----- Information provided

(** * A shallow embedding of [tb_dash.py]: the feature-selection-to-map pipeline.

    The pandas data frame [df] is modelled as a table of rows keyed by
    country and year; each numeric feature cell is [option Q], where [None]
    is a missing value (NaN).  Python exceptions are the [Error] branch of
    [result]; the module-level global [df] is the state read by the Dash
    callback. *)

From Stdlib Require Import ZArith QArith Qround String List Bool Lia.
Import ListNotations.
Open Scope string_scope.

(** ** Data model *)

Record row := mkRow {
  country : string;
  iso3 : string;
  year : Z;
  cells : list (string * option Q)
}.

(** [columns] lists the numeric feature columns of the frame. *)
Record table := mkTable {
  columns : list string;
  rows : list row
}.

(** [row[c]]: the cell of column [c]; a column a row does not mention is NaN. *)
Definition cell (r : row) (c : string) : option Q :=
  match find (fun p => String.eqb (fst p) c) (cells r) with
  | Some (_, v) => v
  | None => None
  end.

Definition notna (v : option Q) : bool :=
  match v with Some _ => true | None => false end.

(** Python exceptions raised along the pipeline. *)
Inductive exn := KeyError (key : string).

Inductive result (A : Type) :=
  | Ok (a : A)
  | Error (e : exn).
Arguments Ok {A} a.
Arguments Error {A} e.

(** A float as pandas returns it: a number or NaN. *)
Inductive pyfloat := Num (q : Q) | NaN.
(** Global mode: one percentile over the pooled scores, for every label. *)
Lemma thresholds_global_run (c act : nat) (epsilon : Q) (st : state) :
  self st !! "measure" = Some AMeasure ->
  self st !! "selected_threshold_mode" = Some (AInt 1) ->
  self st !! "epsilon" = Some (ANum epsilon) ->
  valid_batch (heap st !!! c) (heap st !!! act) ->
  0 < shape1 (heap st !!! c) ->
  __non_conformity_thresholds measure percentile_of_empty c act st
  = (match percentile percentile_of_empty
             (pooled_scores measure (rows (heap st !!! c))
                (rows (heap st !!! act)) (shape1 (heap st !!! c)))
             (100 - epsilon)%Q with
     | Ok p =>
         Ok (ADict (list_to_map
                      (map (fun l => (l, p)) (seq 0 (shape1 (heap st !!! c))))))
     | Raise e => Raise e
     end, st).
Proof.
  intros Hm Hmode Heps Hvalid Hpos. unfold __non_conformity_thresholds.
  unfold bind at 1. rewrite collect_scores_run by done.
  unfold bind at 1, getattr at 1. rewrite Hmode.
  rewrite dict_keys_map.
  assert (Hlists :
    map (fun label =>
           default [] (dict_get
             (map (fun l => (l, calibration_scores measure (rows (heap st !!! c))
                                    (rows (heap st !!! act)) l))
                  (seq 0 (shape1 (heap st !!! c)))) label))
        (seq 0 (shape1 (heap st !!! c)))
    = map (calibration_scores measure (rows (heap st !!! c))
             (rows (heap st !!! act)))
          (seq 0 (shape1 (heap st !!! c)))).
  { apply map_ext_in. intros l Hl%in_seq.
    rewrite dict_get_map_seq. case_bool_decide; [done|lia]. }
  rewrite Hlists. unfold bind at 1, lift at 1, np_concatenate.
  destruct (shape1 (heap st !!! c)) as [|n] eqn:Hn; [lia|].
  unfold pooled_scores. simpl.
  unfold bind at 1, getattr at 1. rewrite Heps.
  unfold bind, lift, ret. by destruct (percentile _ _ _).
Qed.

(** A batch with at least one row has at least one score. *)
Lemma pooled_scores_nonempty (mo ac : ndarray) :
  valid_batch mo ac -> 0 < length (rows mo) ->
  pooled_scores measure (rows mo) (rows ac) (shape1 mo) <> [].
Proof.
  intros Hvalid Hn.
  destruct (valid_batch_row mo ac 0 Hvalid Hn) as (r & t & Hr & Ht & Hlt).
  destruct (rows mo) as [|o os] eqn:Hmo; [simpl in Hn; lia|].
  destruct (rows ac) as [|r' rs] eqn:Hac; [done|].
  simpl in Hr. injection Hr as ->.
  assert (Hin : In (fst (measure o t))
                   (pooled_scores measure (o :: os) (r :: rs) (shape1 mo))).
  { unfold pooled_scores. apply in_concat.
    exists (calibration_scores measure (o :: os) (r :: rs) t). split.
    - apply in_map. apply in_seq. lia.
    - unfold calibration_scores. simpl. unfold label_is at 1. rewrite Ht.
      rewrite Nat.eqb_refl. by left. }
  intros E. by rewrite E in Hin.
Qed.

End ThresholdsPure.

Section InitRuns.

Variable measure : list Q -> nat -> Q * list (nat * Q).
Variable percentile_of_empty : result npfloat.
Hypothesis measure_pure : pure_measure measure.

Variables (a act : nat) (mo ac : ndarray) (epsilon : Q) (st : state).
Hypothesis Ha : heap st !! a = Some mo.
Hypothesis Hact : heap st !! act = Some ac.
Hypothesis Hvalid : valid_batch mo ac.
Hypothesis Heps0 : (0 <= epsilon)%Q.
Hypothesis Heps100 : (epsilon <= 100)%Q.
Definition CVHFrha2ij_lk_s2ij : kernel C real :=
  fun eri dm vj nao ncomp shls ao_loc tao dm_cond nbas dm_atleast =>
    CVHFrs2ij_lk_s2ij eri dm vj nao ncomp shls ao_loc tao dm_cond nbas dm_atleast.

Definition CVHFrha2ij_jk_s1il : kernel C real :=
  fun eri dm vk nao ncomp shls ao_loc tao dm_cond nbas dm_atleast =>
    CVHFrs2ij_jk_s1il eri dm vk nao ncomp shls ao_loc tao dm_cond nbas dm_atleast.

Definition CVHFrha2ij_li_s1kj : kernel C real :=
  fun eri dm vk nao ncomp shls ao_loc tao dm_cond nbas dm_atleast =>
    CVHFrs2ij_li_s1kj eri dm vk nao ncomp shls ao_loc tao dm_cond nbas dm_atleast.

Definition CVHFrha2kl_ji_s2kl : kernel_a C real :=
  fun eri dm vj nao ncomp shls ao_loc tao dm_cond nbas dm_atleast =>
    assert (shls 2 >=? shls 3)
      (Done (CVHFrs1_ji_s1kl eri dm vj nao ncomp shls ao_loc tao
               dm_cond nbas dm_atleast)).

(** One pass of the loop of [CVHFrha2kl_lk_s1ij] over [ic]. *)
Definition lk_s1ij_step (eri sdm : buf C) (nao : Z) (L : locijkl)
    (ic : Z) (st : locals C) : locals C :=
  let dij := di L * dj L in
  let dkl := dk L * dl L in
  let svj := NPzset0 (tmp st) dij in
  let svj := zgemv_ TRANSN dij dkl Cone (offset eri (eri_p st)) dij
                    sdm Czero svj in
  let vj := at_offset (vjk_p st)
              (fun a => adbak_blockT a svj nao (istart L) (iend L)
                                     (jstart L) (jend L))
              (mem st) in
  {| mem := vj; eri_p := eri_p st + dij * dkl; p0213_p := p0213_p st;
     vjk_p := vjk_p st + nao * nao; tmp := svj |}.
(* ===== verification/_CoqProject ===== *)
-Q . S2P
Prelude.v
Bytes.v
Buffer.v
PortAllocator.v
CStrings.v
StringUtils.v
Url.v
Separator.v
G711.v
Samples.v
SamplesExact.v
TextTools.v
TextToolsExact.v
DateText.v
DateExact.v
XmlText.v
XmlTextExact.v
XmlTree.v
XmlChains.v
XmlLinks.v
XmlCuts.v
XmlTreeExact.v
XmlCutExact.v
Crc32.v
Stun.v
StunBuild.v
StunLookup.v
Queue.v
QueueWake.v
Dtmf.v
DtmfLists.v
DigitMachine.v
DigitMatch.v
Utf8.v
Utf8Text.v
Acl.v
AclNets.v
Hashtable.v
EventTypes.v
Event.v
EventVars.v
HashDelete.v
EventText.v
EventBind.v
TextChecks.v
Expand.v
ExpandText.v
Caller.v
Variables.v
Profiles.v
VariableMaps.v
ProfileFields.v
Scheduler.v
SchedulerSafe.v
ChannelTypes.v
Channel.v
StateMachine.v
SessionLife.v
SessionEnd.v
HandlerOrder.v
QuietSession.v
JbSort.v
JitterBuffer.v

----------

The problem:
Starting at the line above that holds "StunLookup.v" and ending at the line that holds "SessionEnd.v", transcribe each line exactly and include no other lines.

Response box:
StunLookup.v
Queue.v
QueueWake.v
Dtmf.v
DtmfLists.v
DigitMachine.v
DigitMatch.v
Utf8.v
Utf8Text.v
Acl.v
AclNets.v
Hashtable.v
EventTypes.v
Event.v
EventVars.v
HashDelete.v
EventText.v
EventBind.v
TextChecks.v
Expand.v
ExpandText.v
Caller.v
Variables.v
Profiles.v
VariableMaps.v
ProfileFields.v
Scheduler.v
SchedulerSafe.v
ChannelTypes.v
Channel.v
StateMachine.v
SessionLife.v
SessionEnd.v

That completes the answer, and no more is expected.